• _Exercise description_:
In the entries below, find the line containing "(** [m'] holds" and the line containing "induction l as". Copy those two lines and everything between them exactly, and only that.

• _Data_:
* * * *

(* ===== verification/UMallocProofs.v ===== *)
(** The allocator of the user programs keeps its blocks apart: [malloc_spec], [free_spec].

    A heap is the list [fl] of free blocks, in order, and the map [live] of the blocks the
    program holds, from address to size; [heap] says how they lie in memory. *)
From stdpp Require Import base gmap list numbers sorting strings tactics.
From S2P Require Import Prelude Mem KBytes Ram UMachine UMalloc.

Notation block := (Z * Z)%type.

(** * Nodes in memory *)

(** The address that follows: that of the first node, or [last]. *)
Definition hd_addr (l : list block) (last : Z) : Z := match l with [] => last | y :: _ => fst y end.

(** Nodes that are linked to each other, the last one to [last]. *)
Fixpoint links (m : memory) (l : list block) (last : Z) : Prop :=
  match l with
  | [] => True
  | x :: l' => rd 8 m (fst x) = hd_addr l' last /\ rd 4 m (fst x + 8) = snd x /\ links m l' last
  end.

Lemma hd_addr_app l1 l2 last : hd_addr (l1 ++ l2) last = hd_addr l1 (hd_addr l2 last).
Proof. by destruct l1. Qed.

Lemma links_app m l1 l2 last : links m (l1 ++ l2) last <-> links m l1 (hd_addr l2 last) /\ links m l2 last.
Proof. induction l1 as [|x l1 IH]; cbn; [tauto|]. rewrite hd_addr_app, IH. tauto. Qed.

(** [m'] holds the same header as [m] at [a]. *)
Definition same_header (m m' : memory) (a : Z) : Prop := forall b, a <= b < a + 16 -> peek m' b = peek m b.

Lemma header_ptr m m' a : same_header m m' a -> rd 8 m' a = rd 8 m a.
Proof. intros H. apply rd_ext. intros b Hb. apply H. lia. Qed.
Lemma header_size m m' a : same_header m m' a -> rd 4 m' (a + 8) = rd 4 m (a + 8).
Proof. intros H. apply rd_ext. intros b Hb. apply H. lia. Qed.

Lemma links_frame m m' l last : (forall x, x ∈ l -> same_header m m' (fst x)) -> links m l last -> links m' l last.
Proof.
  induction l as [|x l IH]; intros H; cbn [links]; [done|]. intros (H1 & H2 & H3).
  rewrite (header_ptr m m'), (header_size m m') by (apply H; by left). split; [done|]. split; [done|]. apply IH; [|done].
  intros y Hy. apply H. by right.
Qed.

(** Blocks in the order of their addresses that do not touch. *)
Definition before (x y : block) : Prop := fst x + 16 * snd x < fst y /\ fst x + 16 <= fst y.
Definition apart (x y : block) : Prop := fst x + 16 * snd x <= fst y \/ fst y + 16 * snd y <= fst x.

* * * *

• _Response area_:
(** [m'] holds the same header as [m] at [a]. *)
Definition same_header (m m' : memory) (a : Z) : Prop := forall b, a <= b < a + 16 -> peek m' b = peek m b.

Lemma header_ptr m m' a : same_header m m' a -> rd 8 m' a = rd 8 m a.
Proof. intros H. apply rd_ext. intros b Hb. apply H. lia. Qed.
Lemma header_size m m' a : same_header m m' a -> rd 4 m' (a + 8) = rd 4 m (a + 8).
Proof. intros H. apply rd_ext. intros b Hb. apply H. lia. Qed.

Lemma links_frame m m' l last : (forall x, x ∈ l -> same_header m m' (fst x)) -> links m l last -> links m' l last.
Proof.
  induction l as [|x l IH]; intros H; cbn [links]; [done|]. intros (H1 & H2 & H3).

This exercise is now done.